▶ EXERCISE:
Below are several records. Retype exactly those lines running from the one with "Definition of_bool (x" through the one with "zero => constr:(false)", end lines included, and no others.
======
(* ===== verification/Fields.v ===== *)
(** * The [Field] trait ([src/lib.rs])

    [Field] is the trait's interface: the operations a finite field supplies.
    [FieldLaws] is what the codec relies on: the field axioms in
    characteristic two, distinct [nth] elements below [ORDER], and slice
    operations that agree with the element operations.  [Gf8] and [Gf16]
    discharge the laws for the two built-in fields; everything above this file
    is proved against the interface. *)

From Stdlib Require Import ZArith Lia List Bool Ring Ring_theory String.
From Stdlib Require Import Init.Byte.
From stdpp Require Import base numbers list.
From S2P Require Import Prelude.

(** ** The trait *)
Class Field := {
  Elem : Type;
  Elem_eq_dec :: EqDecision Elem;
  ORDER : N;
  add : Elem → Elem → Elem;
  mul : Elem → Elem → Elem;
  div : Elem → Elem → Elem;
  exp : Elem → N → Elem;
  zero : Elem;
  one : Elem;
  nth_internal : N → Elem;
  (** Slice operations take the previous contents of the output slice and
      return the new ones; [None] is the panic on unequal lengths. *)
  mul_slice : Elem → list Elem → list Elem → option (list Elem);
  mul_slice_add : Elem → list Elem → list Elem → option (list Elem);
  (** Byte views of the built-in GF(2^8) kernels.  A mutable view is the
      current bytes with the write-back of new bytes. *)
  as_gf8_slice : list Elem → option (list byte);
  as_gf8_slice_mut : list Elem → option (list byte * (list byte → list Elem));
  (** Persistent format identity. *)
  stable_format : option (string * N);
  write_format_element : Elem → nat → option (list byte);
}.

Declare Scope field_scope.
Delimit Scope field_scope with field.
Infix "+" := add : field_scope.
Infix "*" := mul : field_scope.
Infix "/" := div : field_scope.
Notation "0" := zero : field_scope.
Notation "1" := one : field_scope.
Bind Scope field_scope with Elem.
Local Open Scope field_scope.

(** ** Provided methods *)
Section provided.
Context {F : Field}.

(** [Field::nth_checked] *)
Definition nth_checked (n : N) : option Elem :=
  if (ORDER <=? n)%N then None else Some (nth_internal n).

(** [Field::nth], release build: out-of-range indices wrap. *)
Definition nth (n : N) : Elem :=
  match nth_checked n with
  | Some e => e
  | None => nth_internal (n mod N.max ORDER 1)
  end.

(** The default [Field::mul_slice]. *)
Definition mul_slice_default (elem : Elem) (input out : list Elem) : option (list Elem) :=
  if decide (length input = length out)
  then Some (zip_with (λ i _, elem * i) input out)
  else None.

(** The default [Field::mul_slice_add]. *)
Definition mul_slice_add_default (elem : Elem) (input out : list Elem)
  : option (list Elem) :=
  if decide (length input = length out)
  then Some (zip_with (λ i o, o + elem * i) input out)
  else None.
End provided.

(** ** The laws *)
Class FieldLaws (F : Field) : Prop := {
  add_comm : ∀ a b, a + b = b + a;
  add_assoc : ∀ a b c, a + (b + c) = (a + b) + c;
  add_0_l : ∀ a, 0 + a = a;
  add_self : ∀ a, a + a = 0;
  mul_comm : ∀ a b, a * b = b * a;
  mul_assoc : ∀ a b c, a * (b * c) = (a * b) * c;
  mul_1_l : ∀ a, 1 * a = a;
  mul_add_l : ∀ a b c, (a + b) * c = a * c + b * c;
  one_neq_zero : (1 : Elem) ≠ 0;
  div_mul : ∀ a b, b ≠ 0 → (a / b) * b = a;
  exp_0 : ∀ a, exp a 0 = 1;
  exp_succ : ∀ a n, exp a (N.succ n) = a * exp a n;
  nth_internal_inj : ∀ n m, (n < ORDER)%N → (m < ORDER)%N →
    nth_internal n = nth_internal m → n = m;
  mul_slice_spec : ∀ c input out, mul_slice c input out = mul_slice_default c input out;
  mul_slice_add_spec : ∀ c input out,
    mul_slice_add c input out = mul_slice_add_default c input out;
}.

(** ** Derived arithmetic; [ring] decides equations in characteristic two *)
Section arith.
Context {F : Field} {FL : FieldLaws F}.
Implicit Types a b c : Elem.

Lemma add_0_r a : a + 0 = a.
Proof. by rewrite add_comm, add_0_l. Qed.
Lemma mul_1_r a : a * 1 = a.
Proof. by rewrite mul_comm, mul_1_l. Qed.
Lemma mul_add_r a b c : c * (a + b) = c * a + c * b.
Proof. by rewrite mul_comm, mul_add_l, !(mul_comm c). Qed.
Lemma mul_0_l a : 0 * a = 0.
Proof. by rewrite <-(add_self 0) at 1; rewrite mul_add_l, add_self. Qed.
Lemma mul_0_r a : a * 0 = 0.
Proof. by rewrite mul_comm, mul_0_l. Qed.

Lemma field_ring_theory :
  ring_theory (0 : Elem) 1 add mul add (λ a, a) eq.
Proof.
  constructor; intros.
  - apply add_0_l.
  - apply add_comm.
  - apply add_assoc.
  - apply mul_1_l.
  - apply mul_comm.
  - apply mul_assoc.
  - apply mul_add_l.
  - done.
  - apply add_self.
Qed.

(** Coefficients are taken in Z/2, so that [a + a] normalises to [0]. *)
Definition of_bool (x : bool) : Elem := if x then 1 else 0.

Lemma field_ring_morph :
  ring_morph (0 : Elem) 1 add mul add (λ a, a) eq
    false true xorb andb xorb (λ x, x) Bool.eqb of_bool.
Proof.
  constructor; try done.
  - intros [] []; simpl; by rewrite ?add_self, ?add_0_l, ?add_0_r.
  - intros [] []; simpl; by rewrite ?add_self, ?add_0_l, ?add_0_r.
  - intros [] []; simpl; by rewrite ?mul_1_l, ?mul_0_l, ?mul_0_r.
  - by intros [] [].
Qed.
End arith.

Ltac field_const t :=
  match t with
  | zero => constr:(false)
  | one => constr:(true)
  | _ => constr:(InitialRing.NotConstant)
  end.

(** ** Consequences of the laws *)
Section derived.
Context {F : Field} {FL : FieldLaws F}.
Add Ring elem_ring : field_ring_theory (morphism field_ring_morph, constants [field_const]).
Implicit Types a b c : Elem.

Lemma add_cancel a b : a + b = 0 → a = b.
Proof.
  intros H. replace a with (a + b + b) by ring. rewrite H. ring.
Qed.

Lemma add_eq_0 a b : a + b = 0 ↔ a = b.
Proof. split; [apply add_cancel|]. intros ->. ring. Qed.

Lemma mul_eq_0 a b : a * b = 0 → a = 0 ∨ b = 0.
Proof.
  intros H. destruct (decide (b = 0)) as [|Hb]; [by right|left].
  replace a with ((a * b) * (1 / b)).
  - rewrite H. ring.
  - replace ((a * b) * (1 / b)) with (a * ((1 / b) * b)) by ring.
    rewrite div_mul by done. ring.
Qed.

Lemma mul_neq_0 a b : a ≠ 0 → b ≠ 0 → a * b ≠ 0.
Proof. intros Ha Hb [|]%mul_eq_0; done. Qed.

Lemma mul_cancel_l a b c : a ≠ 0 → a * b = a * c → b = c.
Proof.
  intros Ha H. apply add_cancel. destruct (mul_eq_0 a (b + c)) as [|]; [|done..].
  replace (a * (b + c)) with (a * b + a * c) by ring. rewrite H. ring.
Qed.

Lemma mul_div_cancel a : a ≠ 0 → a * (1 / a) = 1.
Proof. intros. by rewrite mul_comm, div_mul. Qed.

Lemma recip_neq_0 a : a ≠ 0 → 1 / a ≠ 0.
Proof.
  intros Ha H. apply one_neq_zero. rewrite <-(div_mul 1 a Ha), H. apply mul_0_l.
Qed.

(** [exp] is the iterated product. *)
Definition fpow a (n : N) : Elem := N.iter n (mul a) 1.

Lemma fpow_0 a : fpow a 0 = 1.
Proof. done. Qed.
Lemma fpow_succ a n : fpow a (N.succ n) = a * fpow a n.
Proof. apply N.iter_succ. Qed.

Lemma exp_fpow a n : exp a n = fpow a n.
Proof.
  induction n as [|n IH] using N.peano_ind; [apply exp_0|].
  by rewrite exp_succ, fpow_succ, IH.
Qed.

Lemma fpow_add a n m : fpow a (n + m) = fpow a n * fpow a m.
Proof.
  induction n as [|n IH] using N.peano_ind.
  - rewrite fpow_0. rewrite N.add_0_l. ring.
  - rewrite N.add_succ_l, !fpow_succ, IH. ring.
Qed.

Lemma fpow_mul a n m : fpow a (n * m) = fpow (fpow a n) m.
Proof.
  induction m as [|m IH] using N.peano_ind; [by rewrite N.mul_0_r|].
  rewrite N.mul_succ_r, N.add_comm, fpow_add, fpow_succ, IH. done.
Qed.

Lemma fpow_1_l n : fpow 1 n = 1.
Proof.
  induction n as [|n IH] using N.peano_ind; [done|]. rewrite fpow_succ, IH. ring.
Qed.

Lemma fpow_1_r a : fpow a 1 = a.
Proof. change 1%N with (N.succ 0). rewrite fpow_succ, fpow_0. ring. Qed.

Lemma fpow_2 a : fpow a 2 = a * a.
Proof. change 2%N with (1 + 1)%N. by rewrite fpow_add, fpow_1_r. Qed.

Lemma fpow_period a p n : p ≠ 0%N → fpow a p = 1 → fpow a (n mod p) = fpow a n.
Proof.
  intros Hp H. rewrite (N.div_mod n p) at 2 by done.
  rewrite fpow_add, fpow_mul, H, fpow_1_l. ring.
Qed.

(** [Field::nth] is injective below [ORDER] and total. *)
Lemma nth_in_range n : (n < ORDER)%N → nth n = nth_internal n.
Proof.
  intros Hn. unfold nth, nth_checked.
  by rewrite (proj2 (N.leb_gt _ _) Hn).
Qed.

Lemma nth_inj n m : (n < ORDER)%N → (m < ORDER)%N → nth n = nth m → n = m.
Proof. intros Hn Hm. rewrite !nth_in_range by done. by apply nth_internal_inj. Qed.
End derived.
======
▶ OUTPUT FOR THIS EXERCISE:
Definition of_bool (x : bool) : Elem := if x then 1 else 0.

Lemma field_ring_morph :
  ring_morph (0 : Elem) 1 add mul add (λ a, a) eq
    false true xorb andb xorb (λ x, x) Bool.eqb of_bool.
Proof.
  constructor; try done.
  - intros [] []; simpl; by rewrite ?add_self, ?add_0_l, ?add_0_r.
  - intros [] []; simpl; by rewrite ?add_self, ?add_0_l, ?add_0_r.
  - intros [] []; simpl; by rewrite ?mul_1_l, ?mul_0_l, ?mul_0_r.
  - by intros [] [].
Qed.
End arith.

Ltac field_const t :=
  match t with
  | zero => constr:(false)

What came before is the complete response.